G6e Instances Powered by NVIDIA’s L40S Tensor Core GPUs Now Available on Amazon SageMaker
Key Highlights
- Twice the GPU memory compared to G5 and G6 instances, enabling deployment of large language models in FP16 up to 14B parameter model on a single GPU node (G6e.xlarge), 72B parameter model on a 4 GPU node (G6e.12xlarge), and 90B parameter model on an 8 GPU node (G6e.48xlarge)
- Up to 400 Gbps of networking throughput
- Up to 384 GB GPU Memory
Use Cases
G6e instances are ideal for fine-tuning and deploying open large language models (LLMs). Our benchmarks show that G6e provides higher performance and is more cost-effective compared to G5 instances, making them an ideal fit for use in low-latency, real-time use cases such as:
- Chatbots and conversational AI
- Text generation and summarization
- Image generation and vision models
Performance
In the following two figures, we see that for long context length of 512 and 1024, G6e.2xlarge provides up to 37% better latency and 60% better throughput compared to G5.2xlarge for a Llama 3.1 8B model.
[Figure 1]
[Figure 2]
In the following two figures, we see that G5.2xlarge throws a CUDA out of memory (OOM) when deploying the LLama 3.2 11B Vision model, whereas G6e.2xlarge provides great performance.
[Figure 3]
[Figure 4]
In the following two figures, we compare G5.48xlarge (8 GPU node) with the G6e.12xlarge (4 GPU) node, which costs 35% less and is more performant. For higher concurrency, we see that G6e.12xlarge provides 60% lower latency and 2.5 times higher throughput.
[Figure 5]
[Figure 6]
Deployment Walkthrough
Prerequisites
- To try out this solution using SageMaker, you’ll need the following prerequisites:
- A SageMaker account
- A GPU-enabled instance (G6e.xlarge, G6e.12xlarge, or G6e.48xlarge)

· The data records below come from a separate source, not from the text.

(** *** Machine integers to numbers *)

(** The common shape of the three byte loops: strip leading zeroes, make room
    for the sign bit, set it. *)
Fixpoint sbytes (cs : list Z) (neg lead : bool) : list Z :=
  match cs with
  | [] => []
  | c :: cs' =>
      if lead then
        if c =? 0 then sbytes cs' neg true
        else if negb (Z.land c 0x80 =? 0)
        then (if neg then 0x80 else 0) :: c :: sbytes cs' neg false
        else (if neg then Z.lor c 0x80 else c) :: sbytes cs' neg false
      else c :: sbytes cs' neg false
  end.

Lemma sbytes_tail cs neg : sbytes cs neg false = cs.
Proof. induction cs as [|c cs IH]; simpl; [done|]. by rewrite IH. Qed.

Lemma sbytes_spec cs neg :
  Forall is_byte cs ->
  Forall is_byte (sbytes cs neg true) /\ (length (sbytes cs neg true) <= S (length cs))%nat /\
  mpi_val (sbytes cs neg true) = (if neg then -1 else 1) * digits_val 256 cs.
Proof.
  induction 1 as [|c cs Hc Hcs (IHb & IHl & IHv)].
  { repeat split; [constructor|simpl; lia|by destruct neg]. }
  assert (0 <= c < 256) as Hc' by exact Hc.
  cbn [sbytes length]. rewrite digits_val_cons, sbytes_tail.
  destruct (Z.eqb_spec c 0) as [->|Hne].
  { split; [done|]. split; [lia|]. rewrite IHv. lia. }
  rewrite land_0x80 by done. destruct (Z.leb_spec 128 c); cbn [negb Z.eqb].
  - split; [|split; [simpl; lia|]].
    + constructor; [|by constructor]. unfold is_byte. destruct neg; lia.
    + assert (is_byte (if neg then 128 else 0)) by (unfold is_byte; destruct neg; lia).
      rewrite mpi_val_cons, digits_val_cons by (done || by constructor).
      destruct neg; [change (128 <=? 128) with true|change (128 <=? 0) with false]; cbn iota; lia.
  - destruct neg.
    + rewrite lor_0x80 by done. split; [|split; [simpl; lia|]].
      * constructor; [unfold is_byte; lia|done].
      * rewrite mpi_val_cons by (unfold is_byte; done || lia).
        replace (128 <=? c + 128) with true by (symmetry; apply Z.leb_le; lia). lia.
    + split; [|split; [simpl; lia|]].
      * by constructor.
      * rewrite mpi_val_cons by done.
        replace (128 <=? c) with false by (symmetry; apply Z.leb_gt; lia). lia.
Qed.

Lemma top_byte n : Z.land (Z.shiftr n 56) 0xff = (n mod 2 ^ 64) / 2 ^ 56.
Proof.
  rewrite land_0xff, Z.shiftr_div_pow2 by lia.
  pose proof (Z.div_mod n (2 ^ 64)). pose proof (Z.mod_pos_bound n (2 ^ 64)).
  set (q := n / 2 ^ 64) in *. set (r := n mod 2 ^ 64) in *.
  replace n with (r + (q * 256) * 2 ^ 56) by lia.
  rewrite Z.div_add, Z.mod_add by lia. apply Z.mod_small.
  split; [apply Z.div_pos; lia|apply Z.div_lt_upper_bound; lia].
Qed.

(** The remaining bytes after shifting the top byte out. *)
Lemma shift_out cnt x n :
  (S cnt <= 8)%nat ->
  n mod 2 ^ 64 = (x mod 256 ^ Z.of_nat (S cnt)) * 2 ^ (64 - 8 * Z.of_nat (S cnt)) ->
  (n mod 2 ^ 64) / 2 ^ 56 = (x / 256 ^ Z.of_nat cnt) mod 256 /\
  (n * 2 ^ 8) mod 2 ^ 64 = (x mod 256 ^ Z.of_nat cnt) * 2 ^ (64 - 8 * Z.of_nat cnt).
Proof.
  intros Hc E. rewrite E.
  assert (256 ^ Z.of_nat (S cnt) = 256 ^ Z.of_nat cnt * 256) as EP
    by (rewrite Nat2Z.inj_succ, Z.pow_succ_r by lia; lia).
  assert (2 ^ (64 - 8 * Z.of_nat cnt) = 2 ^ (64 - 8 * Z.of_nat (S cnt)) * 256) as EQ.
  { change 256 with (2 ^ 8). rewrite <- Z.pow_add_r by lia. f_equal. lia. }
  assert (2 ^ 64 = 256 ^ Z.of_nat cnt * 2 ^ (64 - 8 * Z.of_nat cnt)) as E64.
  { rewrite pow256, <- Z.pow_add_r by lia. f_equal. lia. }
  set (Q := 2 ^ (64 - 8 * Z.of_nat (S cnt))) in *. set (P := 256 ^ Z.of_nat cnt) in *.
  assert (0 < Q) by (apply Z.pow_pos_nonneg; lia). assert (0 < P) by (apply Z.pow_pos_nonneg; lia).
  rewrite EP, Z.rem_mul_r in * by lia.
  pose proof (Z.mod_pos_bound x P). pose proof (Z.mod_pos_bound (x / P) 256).
  split.
  - assert (2 ^ 56 = P * Q) as -> by lia.
    symmetry. apply (Z.div_unique _ _ _ (x mod P * Q)); [|ring]. nia.
  - rewrite Z.mul_mod, E by lia. rewrite EQ in *.
    rewrite Z.mul_mod_idemp_r, E64 by lia.
    symmetry. apply (Z.mod_unique _ _ ((x / P) mod 256)); [|nia]. nia.
Qed.

Lemma setint64_loop_spec cnt : forall n x neg lead,
  (cnt <= 8)%nat -> n mod 2 ^ 64 = (x mod 256 ^ Z.of_nat cnt) * 2 ^ (64 - 8 * Z.of_nat cnt) ->
  setint64_loop cnt n neg lead = sbytes (be_bytes cnt x) neg lead.
Proof.
  induction cnt as [|cnt IH]; intros n x neg lead Hc E; [done|].
  destruct (shift_out cnt x n Hc E) as [E1 E2].
  rewrite be_bytes_S. cbn [setint64_loop sbytes]. rewrite top_byte, E1.
  assert (forall b, setint64_loop cnt (i64 (Z.shiftl n 8)) neg b = sbytes (be_bytes cnt x) neg b) as IH'.
  { intros b. apply IH; [lia|]. rewrite <- E2, Z.shiftl_mul_pow2 by lia.
    unfold i64, swrap. rewrite Zminus_mod_idemp_l. f_equal. lia. }
  by rewrite !IH'.
Qed.

Lemma setuint64_loop_spec cnt : forall n x lead,
  (cnt <= 8)%nat -> n mod 2 ^ 64 = (x mod 256 ^ Z.of_nat cnt) * 2 ^ (64 - 8 * Z.of_nat cnt) ->
  setuint64_loop cnt n lead = sbytes (be_bytes cnt x) false lead.
Proof.
  induction cnt as [|cnt IH]; intros n x lead Hc E; [done|].
  destruct (shift_out cnt x n Hc E) as [E1 E2].
  rewrite be_bytes_S. cbn [setuint64_loop sbytes]. rewrite top_byte, E1.
  assert (forall b, setuint64_loop cnt (u64 (Z.shiftl n 8)) b = sbytes (be_bytes cnt x) false b) as IH'.
  { intros b. apply IH; [lia|]. rewrite <- E2, Z.shiftl_mul_pow2 by lia.
    unfold u64. rewrite Z.mod_mod by lia. done. }
  by rewrite !IH'.
Qed.

Lemma setuint256_loop_spec cs lead : setuint256_loop cs lead = sbytes cs false lead.
Proof.
  revert lead. induction cs as [|c cs IH]; intros lead; [done|].
  cbn [setuint256_loop sbytes]. by rewrite !IH.
Qed.

Lemma sbytes_mpi cs neg :
  Forall is_byte cs -> (length cs <= 100)%nat ->
  BN_mpi2bn (size_bytes (Z.of_nat (length (sbytes cs neg true))) ++ sbytes cs neg true)
    = (if neg then -1 else 1) * digits_val 256 cs.
Proof.
  intros Hb Hl. destruct (sbytes_spec cs neg Hb) as (B & Le & V).
  rewrite mpi2bn_sized by (done || lia). done.
Qed.

Lemma setint64_spec n : - 2 ^ 63 <= n < 2 ^ 63 -> setint64 n = n.
Proof.
  intros Hn. unfold setint64.
  assert (forall x m neg, 0 <= x < 2 ^ 64 -> m mod 2 ^ 64 = x ->
    let p := setint64_loop 8 m neg true in
    BN_mpi2bn (size_bytes (Z.of_nat (length p)) ++ p) = (if neg then -1 else 1) * x) as H.
  { intros x m neg Hx E. cbv zeta.
    rewrite (setint64_loop_spec 8 m x) by (lia || by rewrite E, Z.mod_small, Z.mul_1_r by lia).
    rewrite sbytes_mpi by (apply be_bytes_is_byte || (rewrite length_be_bytes; lia)).
    rewrite digits_val_be_bytes, Z.mod_small by lia. done. }
  destruct (Z.ltb_spec n 0).
  - rewrite (H (- n)); [lia|lia|]. unfold i64, swrap. rewrite Zminus_mod_idemp_l.
    rewrite Z.mod_small; lia.
  - rewrite (H n); [lia|lia|]. rewrite Z.mod_small; lia.
Qed.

- The necessary software and dependencies installed on your machine
Deployment
- You can clone the repository and use the notebook provided here.
Clean up
- To prevent incurring unnecessary charges, it’s recommended to clean up the deployed resources when you’re done using them. You can remove the deployed model with the following code:
predictor.delete_predictor()
Conclusion
G6e instances on SageMaker unlock the ability to deploy a wide variety of open source models cost-effectively. With superior memory capacity, enhanced performance, and cost-effectiveness, these instances represent a compelling solution for organizations looking to deploy and scale their AI applications. The ability to handle larger models, support longer context lengths, and maintain high throughput makes G6e instances particularly valuable for modern AI applications. Try the code to deploy with G6e.
About the Authors
- Vivek Gangasani: Senior GenAI Specialist Solutions Architect at AWS. He helps emerging GenAI companies build innovative solutions using AWS services and accelerated compute. Currently, he is focused on developing strategies for fine-tuning and optimizing the inference performance of Large Language Models. In his free time, Vivek enjoys hiking, watching movies, and trying different cuisines.
- Alan Tan: Senior Product Manager with SageMaker, leading efforts on large model inference. He’s passionate about applying machine learning to the area of analytics. Outside of work, he enjoys the outdoors.
- Pavan Kumar Madduri: Associate Solutions Architect at Amazon Web Services. He has a strong interest in designing innovative solutions in Generative AI and is passionate about helping customers harness the power of the cloud. He earned his MS in Information Technology from Arizona State University. Outside of work, he enjoys swimming and watching movies.
- Michael Nguyen: Senior Startup Solutions Architect at AWS, specializing in leveraging AI/ML to drive innovation and develop business solutions on AWS. Michael holds 12 AWS certifications and has a BS/MS in Electrical/Computer Engineering and an MBA from Penn State University, Binghamton University, and the University of Delaware.
FAQs
Q: What are the key highlights of G6e instances?
A: The key highlights of G6e instances include twice the GPU memory compared to G5 and G6 instances, up to 400 Gbps of networking throughput, and up to 384 GB GPU memory.
Q: What are the use cases for G6e instances?
A: G6e instances are ideal for fine-tuning and deploying open large language models (LLMs). Our benchmarks show that G6e provides higher performance and is more cost-effective compared to G5 instances, making them an ideal fit for use in low-latency, real-time use cases such as chatbots and conversational AI, text generation and summarization, and image generation and vision models.
Q: How do G6e instances perform compared to G5 instances?
A: Our benchmarks show that G6e provides higher performance and is more cost-effective compared to G5 instances. For long context length of 512 and 1024, G6e.2xlarge provides up to 37% better latency and 60% better throughput compared to G5.2xlarge for a Llama 3.1 8B model.